48. The resin transfer molding process of claim 1, wherein the
benzoxazine of the heat curable composition comprises one or more
of 17
49. The vacuum assisted resin transfer molding process of claim 15,
wherein the benzoxazine component of the heat curable composition
comprises one or more of 18
50. The resin film infusion process of claim 25, wherein the
benzoxazine component of the heat curable composition comprises one
or more of 19
Description
BACKGROUND OF THE INVENTION
[0001] 1. Field of the Invention
[0002] Curable compositions, such as benzoxazine-based ones, are
useful in applications within the aerospace industry, such as for
example as a heat curable composition for use as a matrix resin in
advanced processes, such as resin transfer molding, vacuum assisted
transfer molding and resin film infusion, and their use in such
advanced processes form the basis of the present invention.
[0003] 2. Brief Description of Related Technology
[0004] Epoxy resins with various hardeners have been used
extensively in the aerospace industry, both as adhesives and as
matrix resins for use in prepreg assembly with a variety of
substrates.
[0005] Blends of epoxy resins and benzoxazines are known. See e.g.
U.S. Pat. No. 4,607,091 (Schreiber), 5,021,484 (Schreiber),
5,200,452 (Schreiber), and 5,445,911 (Schreiber). These blends
appear to be potentially useful in the electronics industry as the
epoxy resins can reduce the melt viscosity of benzoxazines allowing
for the use of higher filler loading while maintaining a
processable viscosity. However, epoxy resins oftentimes undesirably
increase the temperature at which benzoxazines polymerize.
[0006] Ternary blends of epoxy resins, benzoxazines and phenolic
resins are also known. See U.S. Pat. No. 6,207,786 (Ishida), and S.
Rimdusit and H. Ishida, "Development of new class of electronic
packaging materials based on ternary system of benzoxazine, epoxy,
and phenolic resin," Polymer, 41, 7941-49 (2000).
[0007] Resin transfer molding ("RTM") is a process by which a
resin--conventionally and predominately, epoxy-based resin systems
and maleimide-based systems--is pumped at low viscosities and under
pressure into a closed mold die set containing a preform of dry
fabric. The resin infuses into the preform to make a
fiber-reinforced composite article. The RTM process can be used to
produce at low cost composite parts that are complex in shape.
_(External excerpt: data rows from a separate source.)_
(** A token that consumes one character. *)
Lemma sound_char tok ts c t r :
  tok ≠ TStar → token_char tok c = true → sound ts t r → sound (tok :: ts) (c :: t) r.
Proof.
  intros Hns Hc Hr.
  assert (∀ u, tmatch (tok :: ts) u = match u with [] => false | d :: u' => token_char tok d && tmatch ts u' end)
    as Hm by (intros u; by destruct tok).
  destruct r as [[]|]; unfold sound in *; try done; rewrite ?Hm, ?Hc, ?Hr; try done.
  intros u [<-|Hu]; rewrite Hm; [rewrite Hc; by apply Hr, tails_self|].
  destruct u as [|d u]; [done|]. rewrite (Hr u), andb_false_r; [done|].
  eapply tails_trans; [exact Hu|]. right. apply tails_self.
Qed.

Lemma sound_mismatch tok ts c t :
  tok ≠ TStar → token_char tok c = false → sound (tok :: ts) (c :: t) (Some WFALSE).
Proof. intros Hns Hc. unfold sound. by destruct tok; simpl in *; rewrite ?Hc. Qed.

Lemma sound_abort_nil tok ts : tok ≠ TStar → sound (tok :: ts) [] (Some ABORT).
Proof. intros Hns t [<-|[]]. by destruct tok. Qed.
(* ===== verification/Dbm.v ===== *)
(** * The record store (server/icb_dbm.c)

    The replacement of ndbm: a chained hash table in memory, loaded from and
    flushed to one flat file.  Keys and values are byte strings whose lengths
    are the [klen] and [vlen] of the code; 32-bit arithmetic is written out.
    Allocation may fail at each call ([mem]), the device may fill up, and the
    file calls may fail ([io]).  The table is shown to implement a finite map,
    and the file format to round-trip. *)

From Stdlib Require Import ZArith Lia.
From S2P Require Import Prelude.

Local Open Scope Z_scope.

Definition bytes := list byte.

(** ** Little-endian 32-bit integers *)

Definition u32 (z : Z) : Z := z mod 2 ^ 32.

Definition put32 (v : Z) : bytes :=
  [to_uchar v; to_uchar (Z.shiftr v 8); to_uchar (Z.shiftr v 16); to_uchar (Z.shiftr v 24)].

Definition get32 (b : bytes) : Z :=
  let at_ i := uchar (default x00 (b !! i)) in
  Z.lor (Z.lor (Z.lor (at_ 0%nat) (Z.shiftl (at_ 1%nat) 8)) (Z.shiftl (at_ 2%nat) 16))
        (Z.shiftl (at_ 3%nat) 24).

(** ** Hashing *)

Definition fnv1a_step (h : Z) (c : byte) : Z := u32 (Z.lxor h (uchar c) * 16777619).
Definition fnv1a (data : bytes) : Z := foldl fnv1a_step 2166136261 data.

(** ** State *)

Record dentry : Type := Entry { key : bytes; val : bytes }.

Record dbm : Type := Dbm {
  dirty : bool;
  buckets : list (list dentry);
  nentries : Z;
  fetch_buf : bytes
}.

Definition nbuckets (db : dbm) : Z := Z.of_nat (length (buckets db)).

Definition ICB_DBM_INIT_BUCKETS : nat := 128.
Definition ICB_DBM_MAX_RECSIZE : Z := 2 ^ 20.
Definition ICB_DBM_MAGIC : bytes := ["I"; "D"; "B"; x01]%byte.

(** The outcome of the allocations of one call, by site. *)
Record mem : Type := Mem { mem_table : bool; mem_entry : bool; mem_value : bool }.

(** ** Hash-table operations *)

Definition bucket_of (bs : list (list dentry)) (k : bytes) : nat :=
  Z.to_nat (fnv1a k mod Z.of_nat (length bs)).

(** [e->next = nb[h]; nb[h] = e;] *)
Definition push_entry (bs : list (list dentry)) (e : dentry) : list (list dentry) :=
  alter (cons e) (bucket_of bs (key e)) bs.

Definition ht_resize (ok : bool) (db : dbm) (new_n : Z) : option dbm :=
  if ok then
    Some (Dbm (dirty db)
      (foldl (λ nb b, foldl push_entry nb b) (replicate (Z.to_nat new_n) []) (buckets db))
      (nentries db) (fetch_buf db))
  else None.

Definition key_is (k : bytes) (e : dentry) : bool := bool_decide (key e = k).

Definition ht_find (db : dbm) (k : bytes) : option dentry :=
  List.find (key_is k) (default [] (buckets db !! bucket_of (buckets db) k)).

(** [if (db->nentries * 4 >= db->nbuckets * 3) ht_resize(db, db->nbuckets * 2)] *)
Definition ht_grow (ok : bool) (db : dbm) : option dbm :=
  if u32 (nbuckets db * 3) <=? u32 (nentries db * 4) then ht_resize ok db (u32 (nbuckets db * 2))
  else Some db.
(** One call of the interface that the rest of the server uses, under any
    behaviour of the allocator and the file system. *)
Inductive db_call : icbdb → icbdb → Prop :=
| call_open E r s s' : icbdb_open E s = Some (r, s') → db_call s s'
| call_close E r s s' : icbdb_close E s = Some (r, s') → db_call s s'
| call_get E w c a t r s s' : icbdb_get E w c a t s = Some (r, s') → db_call s s'
| call_set E c a v r s s' : icbdb_set E c a v s = Some (r, s') → db_call s s'
| call_delete E c a r s s' : icbdb_delete E c a s = Some (r, s') → db_call s s'
| call_list_find E c a v r s s' : icbdb_list_find E c a v s = Some (r, s') → db_call s s'
| call_list_add E c a v r s s' : icbdb_list_add E c a v s = Some (r, s') → db_call s s'
| call_list_delete E c a v r s s' : icbdb_list_delete E c a v s = Some (r, s') → db_call s s'
| call_list_load E c a m nl r s s' : icbdb_list_load E c a m nl s = Some (r, s') → db_call s s'
| call_list_save E c a nl r s s' : icbdb_list_save E c a nl s = Some (r, s') → db_call s s'
| call_list_clear E c a r s s' : icbdb_list_clear E c a s = Some (r, s') → db_call s s'.

(** From the initial state, in which [icbdb_multiuser] is 0, no sequence of
    calls of the database interface ever changes the database file: stored
    values live in memory only, until [icbdb_set_multiuser] is called. *)
Theorem icbdb_never_flushed s s' :
  rtc db_call s s' → icbdb_multiuser s = false → idisk s' = idisk s.
Proof.
  intros Hr. assert (disk_kept s s') as Hk; [|intros Hm; by apply Hk].
  induction Hr as [s|s1 s2 s3 Hc Hr IH]; [reflexivity|]. transitivity s2; [|done].
  destruct Hc;
    [eapply icbdb_open_disk|eapply icbdb_close_disk|eapply icbdb_get_disk|eapply icbdb_set_disk|
     eapply icbdb_delete_disk|eapply icbdb_list_find_disk|eapply icbdb_list_add_disk|
     eapply icbdb_list_delete_disk|eapply icbdb_list_load_disk|eapply icbdb_list_save_disk|
     eapply icbdb_list_clear_disk]; done.
Qed.

Definition env_good : dbenv := DbEnv (λ _, 0%nat) (λ _, mem_ok) mem_ok true (FlushIo true 65536 true true).
Definition init_db : icbdb := Icbdb None 0 false [] (Disk None None).

Lemma icbdb_never_flushed_witness :
  ∃ s', db_call init_db s' ∧ idisk s' = Disk None None.
Proof.
  destruct (icbdb_set env_good (Some (str "bob")) (str "nick") (VStr (str "x")) init_db) as [[r s']|] eqn:Es;
    [|vm_compute in Es; discriminate].
  exists s'. split; [by eapply call_set|].
  apply (icbdb_never_flushed init_db s'); [|reflexivity]. apply rtc_once. by eapply call_set.
Defined.

(** ** The database as a map, in single-user mode *)

(** The table is in memory, has at most [nb] buckets and binds keys as [f] does. *)
Definition ready (f : bytes → option bytes) (nb : Z) (s : icbdb) : Prop :=
  ∃ d, db s = Some d ∧ wf d ∧ nbuckets d ≤ nb ∧ icbdb_multiuser s = false ∧ ∀ k, get d k = f k.

Lemma ready_mono f nb nb' s : ready f nb s → nb ≤ nb' → ready f nb' s.
Proof.
  intros (d & H1 & H2 & H3 & H4) Hle. exists d. split; [done|]. split; [done|]. split; [lia|done].
Qed.
Lemma ready_pos f nb s : ready f nb s → 128 ≤ nb.
Proof. intros (d & _ & (_ & _ & _ & Hb & _) & Hn & _). lia. Qed.

Definition upd (f : bytes → option bytes) (k : bytes) (v : option bytes) : bytes → option bytes :=
  λ k', if decide (k' = k) then v else f k'.

(** Memory is available. *)
Definition env_ok (E : dbenv) : Prop := e_mem E = mem_ok ∧ e_fetch E = true.

Section map.
Context (E : dbenv) (HE : env_ok E).

(** A run that keeps the bindings [f] and returns [r]. *)
Definition reads {A} (m : M icbdb A) (f : bytes → option bytes) (nb : Z) (s : icbdb) (r : A) : Prop :=
  ∃ s', m s = Some (r, s') ∧ ready f nb s'.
These parts typically require continuous fiber reinforcement along
with inside mold line and outside mold line controlled
surfaces.
[0008] Fiber-reinforced composite articles may be manufactured from
vacuum assisted resin transfer molding ("VaRTM"), like RTM. In
contrast to RTM, VaRTM employs an open mold and places the system
under a vacuum to assist the resin infusion process.
[0009] Resin film infusion ("RFI"), like RTM, infuses a resin into
a preform placed in a mold. Here, however, the resin is in the form
of a film, which is placed in the mold together with the preform.
U.S. Pat. No. 5,902,535 speaks to RFI molds and processes, and is
expressly incorporated herein by reference.
[0010] The matrix resin used in the RTM and VaRTM advanced
prossesses should desirably have a low injection viscosity to allow
complete wetting and infusion of the preform.
[0011] Bismaleimide-based resins for RTM and RFI processes are
known, and examples of which are described in U.S. Pat. Nos.
5,955,566 and 6,313,248.
[0012] And, two component epoxy resin compositions have been used,
where the epoxy resin and the hardener components are combined
immediately prior to use. One component epoxy resin compositions
oftentimes must be stored at controlled low temperatures to prevent
premature cross-linking reactions and to extend storage life.
Otherwise, the viscosities of such one component epoxy resin
compositions would build far too quickly, thus rendering their
working life unsuitable (or at least not desirable) from a
commercial standpoint.
[0013] Notwithstanding the state of the technology, there is a need
for other resin systems to be used in these advanced processes,
particularly a resin system with improved performance properties.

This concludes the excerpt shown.